After finding the line with "(** Open the" in the entries below, retype exactly each line from there through the line with "rewrite !indicator_needs by (by apply Hd).", including that final line.

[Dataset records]
☆ ☆ ☆ ☆ ☆ ☆ ☆

(** What the classification finds is in the grammar. *)
Lemma name_type_sound s t : name_type s = Some t -> asset_name t s.
Proof.
  unfold name_type, CheckAssetName. destruct (40 <? length s)%nat; [done|].
  destruct (regex_match s UNIQUE_INDICATOR) eqn:EU.
  { apply indicator_spec in EU as (a & b & -> & Ha & Hca & Hb & Hcb). rewrite type_checked_type.
    intros [(? & ? & ?)%check_UNIQUE <-]; try done. by constructor. }
  destruct (regex_match s MSG_CHANNEL_INDICATOR) eqn:EM.
  { apply indicator_spec in EM as (a & b & -> & Ha & Hca & Hb & Hcb). rewrite type_checked_type.
    intros [(? & ? & ? & ?)%check_MSGCHANNEL <-]; try done. by constructor. }
  destruct (regex_match s OWNER_INDICATOR) eqn:EO.
  { apply owner_spec in EO as (a & -> & Ha & Hca). rewrite type_checked_type.
    intros [(? & ?)%check_OWNER <-]. by constructor. }
  destruct (regex_match s VOTE_INDICATOR) eqn:EV.
  { apply indicator_spec in EV as (a & b & -> & Ha & Hca & Hb & Hcb). rewrite type_checked_type.
    intros [(? & ? & ? & ?)%check_VOTE <-]; [|done]. destruct (split_back (ch "^") b) as (m & E & Hm).
    rewrite E in *. rewrite forallb_app in Hcb. bool_to_prop. rewrite <- E in *. rewrite E at 1.
    constructor; try done. by rewrite <- E. }
  destruct (regex_match s QUALIFIER_INDICATOR) eqn:EQ.
  { apply marked_match in EQ as (r & -> & Hl & Hr). rewrite type_checked_type.
    intros [(? & ?)%check_QUALIFIER <-]; [|by left|done].
    replace (IsAssetNameASubQualifier (ch "#" :: r)) with false; [by constructor|].
    unfold IsAssetNameASubQualifier. rewrite split_none; [by rewrite andb_false_r|].
    rewrite elem_of_cons. intros [?|?]; [done|]. by apply (class_out name_char) in H1. }
  destruct (regex_match s SUB_QUALIFIER_INDICATOR) eqn:ES.
  { apply SUB_QUALIFIER_INDICATOR_spec in ES as (a & b & -> & Ha & Hca & Hb & Hcb). rewrite type_checked_type.
    intros [(? & ? & ? & ?)%check_SUB_QUALIFIER <-]; try done.
    replace (IsAssetNameASubQualifier _) with true; [by constructor|].
    unfold IsAssetNameASubQualifier. rewrite split_two by done. cbn [front hd length].
    symmetry. rewrite andb_true_r. apply IsQualifierNameValid_spec. by exists a. }
  destruct (regex_match s RESTRICTED_INDICATOR) eqn:ER.
  { apply marked_match in ER as (r & -> & Hl & Hr). rewrite type_checked_type.
    intros [(? & ? & ?)%check_RESTRICTED <-]; [|done]. by constructor. }
  rewrite type_checked_type. intros [H <-]. by apply check_path.
Qed.

(** The indicators of a path followed by a mark. *)
Lemma tagged_indicator d p tag : in_class before_tag (ch d) = false -> path p -> tag <> [] ->
  forallb (in_class after_tag) tag = true -> regex_match (p ++ ch d :: tag) (indicator d) = true.
Proof. intros Hd [Hne Hp]%path_before Ht Hc. apply indicator_spec. by exists p, tag. Qed.

Lemma tagged_needs d e p tag : in_class path_char (ch d) = false -> ch d <> ch e -> ch d ∉ tag -> path p ->
  ch d ∉ p ++ ch e :: tag.
Proof.
  intros Hd He Ht [_ Hp]%path_chars. rewrite elem_of_app, elem_of_cons. intros [H|[H|H]]; [|done|done].
  revert H. by apply (class_out path_char).
Qed.

(** Open the classification of a name of the grammar. *)
Ltac open_type :=
  match goal with H : asset_name _ ?s |- name_type ?s = _ =>
    unfold name_type, CheckAssetName, UNIQUE_INDICATOR, MSG_CHANNEL_INDICATOR, VOTE_INDICATOR;
    rewrite (proj2 (Nat.ltb_ge 40 (length s)) (asset_name_short _ _ H)); inversion H; subst; clear H
  end.
Ltac close_type := rewrite type_checked_type; split; [|done].

Lemma type_path t s : asset_name t s -> path s -> t = (if IsAssetNameASubasset s then SUB else ROOT) -> name_type s = Some t.
Proof.
  intros H (Hd & HO & HQ & HS & HR)%path_unmarked Ht. unfold name_type, CheckAssetName, UNIQUE_INDICATOR,
    MSG_CHANNEL_INDICATOR, VOTE_INDICATOR. rewrite !Hd, HO, HQ, HS, HR by done.
  rewrite (proj2 (Nat.ltb_ge 40 (length s)) (asset_name_short _ _ H)).
  rewrite type_checked_type. split; [|done]. apply check_path. by rewrite <- Ht.
Qed.

Lemma type_UNIQUE s : asset_name UNIQUE s -> name_type s = Some UNIQUE.
Proof.
  intros H. open_type. assert (forallb (in_class after_tag) tag = true) by (by apply (class_incl UNIQUE_TAG_CHAR)).
  rewrite tagged_indicator by done. close_type. apply check_UNIQUE; try done. by apply path_before.
Qed.

Lemma type_MSGCHANNEL s : asset_name MSGCHANNEL s -> name_type s = Some MSGCHANNEL.
Proof.
  intros H. open_type. match goal with Hw : word _ tag = true |- _ => destruct (word_chars _ _ Hw) as [Hne Hc] end.
  assert (forallb (in_class after_tag) tag = true) by (by apply (class_incl MSG_CHANNEL_TAG_CHAR)).
  rewrite indicator_needs, tagged_indicator; try done.
  2:{ apply tagged_needs; try done. by apply (class_out after_tag). }
  close_type. apply check_MSGCHANNEL; try done. by apply path_before.
Qed.

Lemma type_OWNER s : asset_name OWNER s -> name_type s = Some OWNER.
Proof.
  intros H. open_type.
  assert (forall d, in_class path_char (ch d) = false -> ch d <> ch "!" -> ch d ∉ p ++ OWNER_TAG) as Hd.
  { intros d ??. apply (tagged_needs d "!"); try done. apply not_elem_of_nil. }
  rewrite !indicator_needs by (by apply Hd).
  replace (regex_match (p ++ OWNER_TAG) OWNER_INDICATOR) with true; [close_type; by apply check_OWNER|].
  symmetry. apply owner_spec. exists p. split; [done|]. by apply path_before.
Qed.

Lemma type_VOTE s : asset_name VOTE s -> name_type s = Some VOTE.
Proof.
  intros H. open_type.
  assert (forallb (in_class after_tag) (mid ++ tag) = true) as Hc.
  { rewrite forallb_app. apply andb_true_iff. split; [done|]. by apply (class_incl name_char). }
  assert (forall d, in_class path_char (ch d) = false -> ch d <> ch "^" -> in_class after_tag (ch d) = false ->
    ch d ∉ p ++ ch "^" :: mid ++ tag) as Hd.
  { intros d ???. apply (tagged_needs d "^"); try done. by apply (class_out after_tag). }
  rewrite (indicator_needs "#"), (indicator_needs "~"), owner_needs by (by apply Hd).
  rewrite tagged_indicator by (done || by intros [_ ?]%app_nil). close_type.
  assert (back (split (ch "^") (mid ++ tag)) = tag) as E.
  { assert (ch "^" ∉ tag) by (by apply (class_out name_char)).
    match goal with Hm : mid = [] \/ _ |- _ => destruct Hm as [->|[m ->]] end; [cbn [app]; by rewrite split_none|].
    rewrite <- app_assoc. by apply back_app. }
  apply check_VOTE; [by apply path_before|]. by rewrite E.
Qed.

Lemma type_QUALIFIER s : asset_name QUALIFIER s -> name_type s = Some QUALIFIER.
Proof.
  intros H. open_type. match goal with Hr : root_word r = true |- _ => destruct (root_word_chars _ Hr) as [_ Hc] end.
  destruct (hash_no_tag r) as [HO HI]. rewrite !HI, HO.
  replace (regex_match _ QUALIFIER_INDICATOR) with true.
  2:{ symmetry. apply marked_match. exists r. unfold root_word in *. bool_to_prop. by rewrite <- Nat.leb_le. }
  rewrite type_checked_type. split; [apply check_QUALIFIER; try done; by left|].
  unfold IsAssetNameASubQualifier. rewrite split_none; [by rewrite andb_false_r|].
  rewrite elem_of_cons. intros [?|Hin]; [done|]. by apply (class_out name_char) in Hin.
Qed.

Lemma type_SUB_QUALIFIER s : asset_name SUB_QUALIFIER s -> name_type s = Some SUB_QUALIFIER.
Proof.
  intros H. open_type. match goal with Hr : root_word r = true |- _ => destruct (root_word_chars _ Hr) as [Hrn Hc] end.
  match goal with |- context [r ++ ch "/" :: ch "#" :: ?b] => rename b into sub end.
  destruct (hash_no_tag (r ++ ch "/" :: ch "#" :: sub)) as [HO HI]. rewrite !HI, HO.
  replace (regex_match _ QUALIFIER_INDICATOR) with false.
  2:{ symmetry. apply not_true_iff_false. intros (t & [= <-] & _ & Ht)%marked_match. rewrite forallb_app in Ht. by bool_to_prop. }
  replace (regex_match _ SUB_QUALIFIER_INDICATOR) with true.
  2:{ symmetry. apply SUB_QUALIFIER_INDICATOR_spec. by exists r, sub. }
  rewrite type_checked_type. split; [by apply check_SUB_QUALIFIER|].
  unfold IsAssetNameASubQualifier. rewrite split_two by done. cbn [front hd length].
  replace (IsQualifierNameValid (ch "#" :: r)) with true; [done|]. symmetry. apply IsQualifierNameValid_spec. by exists r.
Qed.

Lemma type_RESTRICTED s : asset_name RESTRICTED s -> name_type s = Some RESTRICTED.
Proof.
  intros H. open_type. match goal with |- context [ch "$" :: ?b] => rename b into w end.
  assert (forall d, in_class name_char (ch d) = false -> ch d <> ch "$" -> ch d ∉ ch "$" :: w) as Hn.
  { intros d ??. rewrite elem_of_cons. intros [?|Hin]; [done|]. revert Hin. by apply (class_out name_char). }
  rewrite !indicator_needs, owner_needs by (by apply Hn).
  unfold QUALIFIER_INDICATOR, SUB_QUALIFIER_INDICATOR. rewrite !cat_one. change (ch "$" =? ch "#") with false. cbn [andb].
  replace (regex_match _ RESTRICTED_INDICATOR) with true; [close_type; by apply check_RESTRICTED|].
  symmetry. apply marked_match. exists w. split_and!; [done|lia|done].
Qed.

☆ ☆ ☆ ☆ ☆ ☆ ☆

SOLUTION BELOW
(** Open the classification of a name of the grammar. *)
Ltac open_type :=
  match goal with H : asset_name _ ?s |- name_type ?s = _ =>
    unfold name_type, CheckAssetName, UNIQUE_INDICATOR, MSG_CHANNEL_INDICATOR, VOTE_INDICATOR;
    rewrite (proj2 (Nat.ltb_ge 40 (length s)) (asset_name_short _ _ H)); inversion H; subst; clear H
  end.
Ltac close_type := rewrite type_checked_type; split; [|done].

Lemma type_path t s : asset_name t s -> path s -> t = (if IsAssetNameASubasset s then SUB else ROOT) -> name_type s = Some t.
Proof.
  intros H (Hd & HO & HQ & HS & HR)%path_unmarked Ht. unfold name_type, CheckAssetName, UNIQUE_INDICATOR,
    MSG_CHANNEL_INDICATOR, VOTE_INDICATOR. rewrite !Hd, HO, HQ, HS, HR by done.
  rewrite (proj2 (Nat.ltb_ge 40 (length s)) (asset_name_short _ _ H)).
  rewrite type_checked_type. split; [|done]. apply check_path. by rewrite <- Ht.
Qed.

Lemma type_UNIQUE s : asset_name UNIQUE s -> name_type s = Some UNIQUE.
Proof.
  intros H. open_type. assert (forallb (in_class after_tag) tag = true) by (by apply (class_incl UNIQUE_TAG_CHAR)).
  rewrite tagged_indicator by done. close_type. apply check_UNIQUE; try done. by apply path_before.
Qed.

Lemma type_MSGCHANNEL s : asset_name MSGCHANNEL s -> name_type s = Some MSGCHANNEL.
Proof.
  intros H. open_type. match goal with Hw : word _ tag = true |- _ => destruct (word_chars _ _ Hw) as [Hne Hc] end.
  assert (forallb (in_class after_tag) tag = true) by (by apply (class_incl MSG_CHANNEL_TAG_CHAR)).
  rewrite indicator_needs, tagged_indicator; try done.
  2:{ apply tagged_needs; try done. by apply (class_out after_tag). }
  close_type. apply check_MSGCHANNEL; try done. by apply path_before.
Qed.

Lemma type_OWNER s : asset_name OWNER s -> name_type s = Some OWNER.
Proof.
  intros H. open_type.
  assert (forall d, in_class path_char (ch d) = false -> ch d <> ch "!" -> ch d ∉ p ++ OWNER_TAG) as Hd.
  { intros d ??. apply (tagged_needs d "!"); try done. apply not_elem_of_nil. }
  rewrite !indicator_needs by (by apply Hd).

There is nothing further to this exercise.